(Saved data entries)
━━━━━━━━━━━━━━━━━━━━━━━━━━━━━━

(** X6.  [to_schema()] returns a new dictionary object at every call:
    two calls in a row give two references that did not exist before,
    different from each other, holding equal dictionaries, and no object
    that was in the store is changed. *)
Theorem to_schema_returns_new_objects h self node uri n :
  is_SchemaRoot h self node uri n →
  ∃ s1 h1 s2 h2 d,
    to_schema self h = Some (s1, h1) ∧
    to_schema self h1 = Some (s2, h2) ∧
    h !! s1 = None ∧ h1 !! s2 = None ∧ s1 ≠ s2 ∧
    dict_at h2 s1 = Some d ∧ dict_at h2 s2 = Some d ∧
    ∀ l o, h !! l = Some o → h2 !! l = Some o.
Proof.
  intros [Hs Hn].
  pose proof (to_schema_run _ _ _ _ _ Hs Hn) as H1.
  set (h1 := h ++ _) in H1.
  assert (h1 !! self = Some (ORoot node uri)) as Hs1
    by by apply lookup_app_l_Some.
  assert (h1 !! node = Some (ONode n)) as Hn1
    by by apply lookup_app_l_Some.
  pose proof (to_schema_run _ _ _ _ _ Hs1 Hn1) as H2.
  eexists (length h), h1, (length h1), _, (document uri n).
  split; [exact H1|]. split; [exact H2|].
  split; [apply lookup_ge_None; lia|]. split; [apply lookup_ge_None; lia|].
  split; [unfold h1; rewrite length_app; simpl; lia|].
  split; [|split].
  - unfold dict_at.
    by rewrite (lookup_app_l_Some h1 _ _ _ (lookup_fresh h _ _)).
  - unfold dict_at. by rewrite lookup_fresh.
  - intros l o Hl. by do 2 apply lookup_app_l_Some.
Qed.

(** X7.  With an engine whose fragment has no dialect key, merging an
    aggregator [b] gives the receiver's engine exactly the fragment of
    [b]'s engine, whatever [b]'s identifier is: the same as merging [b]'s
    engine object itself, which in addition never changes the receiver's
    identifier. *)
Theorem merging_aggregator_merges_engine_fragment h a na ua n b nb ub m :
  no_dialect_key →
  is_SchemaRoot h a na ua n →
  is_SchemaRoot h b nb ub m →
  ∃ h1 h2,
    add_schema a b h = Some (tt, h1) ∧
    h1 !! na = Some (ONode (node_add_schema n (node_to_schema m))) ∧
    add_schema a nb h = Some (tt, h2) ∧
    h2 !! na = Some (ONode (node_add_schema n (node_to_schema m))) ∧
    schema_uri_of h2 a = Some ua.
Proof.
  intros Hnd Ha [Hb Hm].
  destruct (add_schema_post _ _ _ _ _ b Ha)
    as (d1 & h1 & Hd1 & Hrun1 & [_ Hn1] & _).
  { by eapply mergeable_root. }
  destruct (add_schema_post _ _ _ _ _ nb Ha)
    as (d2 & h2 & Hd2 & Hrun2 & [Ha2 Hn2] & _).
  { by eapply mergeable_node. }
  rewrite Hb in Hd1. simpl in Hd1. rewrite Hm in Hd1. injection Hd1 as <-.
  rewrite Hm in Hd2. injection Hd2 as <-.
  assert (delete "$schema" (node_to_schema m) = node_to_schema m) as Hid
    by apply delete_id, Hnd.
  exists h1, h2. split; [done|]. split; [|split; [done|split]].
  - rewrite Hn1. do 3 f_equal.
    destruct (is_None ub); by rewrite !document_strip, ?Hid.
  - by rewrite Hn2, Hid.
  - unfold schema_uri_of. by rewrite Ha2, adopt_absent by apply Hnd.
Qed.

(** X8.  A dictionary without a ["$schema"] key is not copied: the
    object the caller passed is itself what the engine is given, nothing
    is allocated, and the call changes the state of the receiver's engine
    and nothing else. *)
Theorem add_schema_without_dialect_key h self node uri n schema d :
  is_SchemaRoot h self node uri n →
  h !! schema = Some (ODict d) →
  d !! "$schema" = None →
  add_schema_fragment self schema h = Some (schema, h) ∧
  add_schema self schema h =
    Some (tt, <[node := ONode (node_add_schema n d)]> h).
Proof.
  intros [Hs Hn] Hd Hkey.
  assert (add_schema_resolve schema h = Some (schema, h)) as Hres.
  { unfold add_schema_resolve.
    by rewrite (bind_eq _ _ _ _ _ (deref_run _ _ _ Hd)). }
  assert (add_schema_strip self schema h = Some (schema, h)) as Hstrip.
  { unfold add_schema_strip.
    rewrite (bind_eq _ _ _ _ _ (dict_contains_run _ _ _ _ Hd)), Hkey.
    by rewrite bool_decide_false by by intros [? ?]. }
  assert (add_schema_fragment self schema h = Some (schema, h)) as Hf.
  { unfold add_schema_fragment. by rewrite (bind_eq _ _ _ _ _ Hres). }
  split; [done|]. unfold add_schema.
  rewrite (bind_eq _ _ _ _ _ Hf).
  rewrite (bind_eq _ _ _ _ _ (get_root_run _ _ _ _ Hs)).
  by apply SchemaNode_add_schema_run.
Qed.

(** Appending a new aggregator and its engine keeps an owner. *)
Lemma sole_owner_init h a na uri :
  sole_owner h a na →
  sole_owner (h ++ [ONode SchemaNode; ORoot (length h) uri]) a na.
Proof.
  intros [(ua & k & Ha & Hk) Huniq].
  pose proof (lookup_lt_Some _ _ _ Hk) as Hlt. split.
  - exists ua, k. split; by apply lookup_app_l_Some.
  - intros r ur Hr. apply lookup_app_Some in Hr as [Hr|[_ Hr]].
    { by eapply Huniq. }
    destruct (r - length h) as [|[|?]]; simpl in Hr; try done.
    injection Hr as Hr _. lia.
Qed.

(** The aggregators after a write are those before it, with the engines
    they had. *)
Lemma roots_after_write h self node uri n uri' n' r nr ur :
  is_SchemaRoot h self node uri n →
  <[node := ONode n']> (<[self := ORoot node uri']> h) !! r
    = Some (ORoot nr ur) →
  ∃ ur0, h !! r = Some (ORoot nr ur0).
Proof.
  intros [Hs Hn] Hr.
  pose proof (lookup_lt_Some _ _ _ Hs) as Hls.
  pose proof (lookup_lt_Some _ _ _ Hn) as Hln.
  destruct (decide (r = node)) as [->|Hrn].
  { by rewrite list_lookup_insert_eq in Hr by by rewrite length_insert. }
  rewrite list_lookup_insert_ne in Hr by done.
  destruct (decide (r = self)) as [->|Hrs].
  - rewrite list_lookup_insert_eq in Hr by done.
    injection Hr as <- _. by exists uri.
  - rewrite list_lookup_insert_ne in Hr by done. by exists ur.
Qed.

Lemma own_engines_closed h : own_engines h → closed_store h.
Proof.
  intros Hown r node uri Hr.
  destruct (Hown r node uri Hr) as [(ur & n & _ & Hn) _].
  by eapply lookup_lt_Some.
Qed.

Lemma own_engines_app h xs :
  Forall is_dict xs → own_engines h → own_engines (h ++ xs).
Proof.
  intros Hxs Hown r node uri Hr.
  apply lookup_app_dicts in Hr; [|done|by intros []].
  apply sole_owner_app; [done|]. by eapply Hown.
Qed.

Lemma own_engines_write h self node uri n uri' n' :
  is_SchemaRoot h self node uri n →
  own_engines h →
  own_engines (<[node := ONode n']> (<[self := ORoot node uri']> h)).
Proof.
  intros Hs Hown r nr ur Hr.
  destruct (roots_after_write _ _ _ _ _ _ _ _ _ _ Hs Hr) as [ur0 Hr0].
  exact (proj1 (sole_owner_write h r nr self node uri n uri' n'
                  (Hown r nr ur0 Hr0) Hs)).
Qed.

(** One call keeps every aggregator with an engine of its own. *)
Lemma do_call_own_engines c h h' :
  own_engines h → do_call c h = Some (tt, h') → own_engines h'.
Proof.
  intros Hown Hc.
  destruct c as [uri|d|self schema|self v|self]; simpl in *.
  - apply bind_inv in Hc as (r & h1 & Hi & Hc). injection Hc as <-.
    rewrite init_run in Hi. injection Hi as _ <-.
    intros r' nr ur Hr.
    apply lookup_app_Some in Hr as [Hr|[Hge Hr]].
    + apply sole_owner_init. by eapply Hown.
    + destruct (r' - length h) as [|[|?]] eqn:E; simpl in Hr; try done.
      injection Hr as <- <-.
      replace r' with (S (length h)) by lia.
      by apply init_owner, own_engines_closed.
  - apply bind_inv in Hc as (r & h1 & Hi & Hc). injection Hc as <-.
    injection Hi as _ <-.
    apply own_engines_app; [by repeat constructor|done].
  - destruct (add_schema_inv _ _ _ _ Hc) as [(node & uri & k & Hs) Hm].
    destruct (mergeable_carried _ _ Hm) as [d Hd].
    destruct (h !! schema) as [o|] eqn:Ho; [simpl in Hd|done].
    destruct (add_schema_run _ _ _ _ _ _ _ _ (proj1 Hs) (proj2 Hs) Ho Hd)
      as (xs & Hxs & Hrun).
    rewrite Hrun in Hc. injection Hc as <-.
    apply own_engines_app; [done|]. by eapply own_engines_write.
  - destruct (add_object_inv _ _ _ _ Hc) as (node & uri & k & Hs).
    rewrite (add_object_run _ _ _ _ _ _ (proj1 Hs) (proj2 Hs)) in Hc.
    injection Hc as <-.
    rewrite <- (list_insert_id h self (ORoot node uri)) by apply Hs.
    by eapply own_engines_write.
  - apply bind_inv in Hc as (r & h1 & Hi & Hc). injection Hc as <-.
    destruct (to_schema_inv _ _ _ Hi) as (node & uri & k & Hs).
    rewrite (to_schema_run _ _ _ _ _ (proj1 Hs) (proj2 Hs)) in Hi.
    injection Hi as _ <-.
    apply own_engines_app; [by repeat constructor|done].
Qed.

━━━━━━━━━━━━━━━━━━━━━━━━━━━━━━

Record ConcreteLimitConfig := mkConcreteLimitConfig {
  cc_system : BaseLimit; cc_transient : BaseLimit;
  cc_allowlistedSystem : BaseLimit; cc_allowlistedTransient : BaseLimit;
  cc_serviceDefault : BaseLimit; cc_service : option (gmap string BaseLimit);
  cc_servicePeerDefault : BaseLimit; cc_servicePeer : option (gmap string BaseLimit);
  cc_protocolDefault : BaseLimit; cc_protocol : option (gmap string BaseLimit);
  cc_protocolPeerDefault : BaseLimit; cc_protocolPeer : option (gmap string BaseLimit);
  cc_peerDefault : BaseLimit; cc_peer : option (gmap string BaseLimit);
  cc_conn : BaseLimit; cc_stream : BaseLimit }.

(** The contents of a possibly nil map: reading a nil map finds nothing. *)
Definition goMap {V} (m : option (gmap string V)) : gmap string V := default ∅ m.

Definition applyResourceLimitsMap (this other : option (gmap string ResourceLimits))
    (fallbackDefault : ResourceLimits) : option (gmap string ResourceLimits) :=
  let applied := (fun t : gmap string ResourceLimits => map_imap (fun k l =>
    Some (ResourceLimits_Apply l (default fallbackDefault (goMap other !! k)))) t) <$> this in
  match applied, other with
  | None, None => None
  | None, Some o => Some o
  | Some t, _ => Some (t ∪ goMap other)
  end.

━━━━━━━━━━━━━━━━━━━━━━━━━━━━━━

Your assignment
One stretch of the lines above is wanted, from the line that contains "[to_schema()] returns a" through the line that contains "add_schema a nb h = Some (tt, h2) ∧". Output it exactly.

Answer to the problem
(** X6.  [to_schema()] returns a new dictionary object at every call:
    two calls in a row give two references that did not exist before,
    different from each other, holding equal dictionaries, and no object
    that was in the store is changed. *)
Theorem to_schema_returns_new_objects h self node uri n :
  is_SchemaRoot h self node uri n →
  ∃ s1 h1 s2 h2 d,
    to_schema self h = Some (s1, h1) ∧
    to_schema self h1 = Some (s2, h2) ∧
    h !! s1 = None ∧ h1 !! s2 = None ∧ s1 ≠ s2 ∧
    dict_at h2 s1 = Some d ∧ dict_at h2 s2 = Some d ∧
    ∀ l o, h !! l = Some o → h2 !! l = Some o.
Proof.
  intros [Hs Hn].
  pose proof (to_schema_run _ _ _ _ _ Hs Hn) as H1.
  set (h1 := h ++ _) in H1.
  assert (h1 !! self = Some (ORoot node uri)) as Hs1
    by by apply lookup_app_l_Some.
  assert (h1 !! node = Some (ONode n)) as Hn1
    by by apply lookup_app_l_Some.
  pose proof (to_schema_run _ _ _ _ _ Hs1 Hn1) as H2.
  eexists (length h), h1, (length h1), _, (document uri n).
  split; [exact H1|]. split; [exact H2|].
  split; [apply lookup_ge_None; lia|]. split; [apply lookup_ge_None; lia|].
  split; [unfold h1; rewrite length_app; simpl; lia|].
  split; [|split].
  - unfold dict_at.
    by rewrite (lookup_app_l_Some h1 _ _ _ (lookup_fresh h _ _)).
  - unfold dict_at. by rewrite lookup_fresh.
  - intros l o Hl. by do 2 apply lookup_app_l_Some.
Qed.

(** X7.  With an engine whose fragment has no dialect key, merging an
    aggregator [b] gives the receiver's engine exactly the fragment of
    [b]'s engine, whatever [b]'s identifier is: the same as merging [b]'s
    engine object itself, which in addition never changes the receiver's
    identifier. *)
Theorem merging_aggregator_merges_engine_fragment h a na ua n b nb ub m :
  no_dialect_key →
  is_SchemaRoot h a na ua n →
  is_SchemaRoot h b nb ub m →
  ∃ h1 h2,
    add_schema a b h = Some (tt, h1) ∧
    h1 !! na = Some (ONode (node_add_schema n (node_to_schema m))) ∧
    add_schema a nb h = Some (tt, h2) ∧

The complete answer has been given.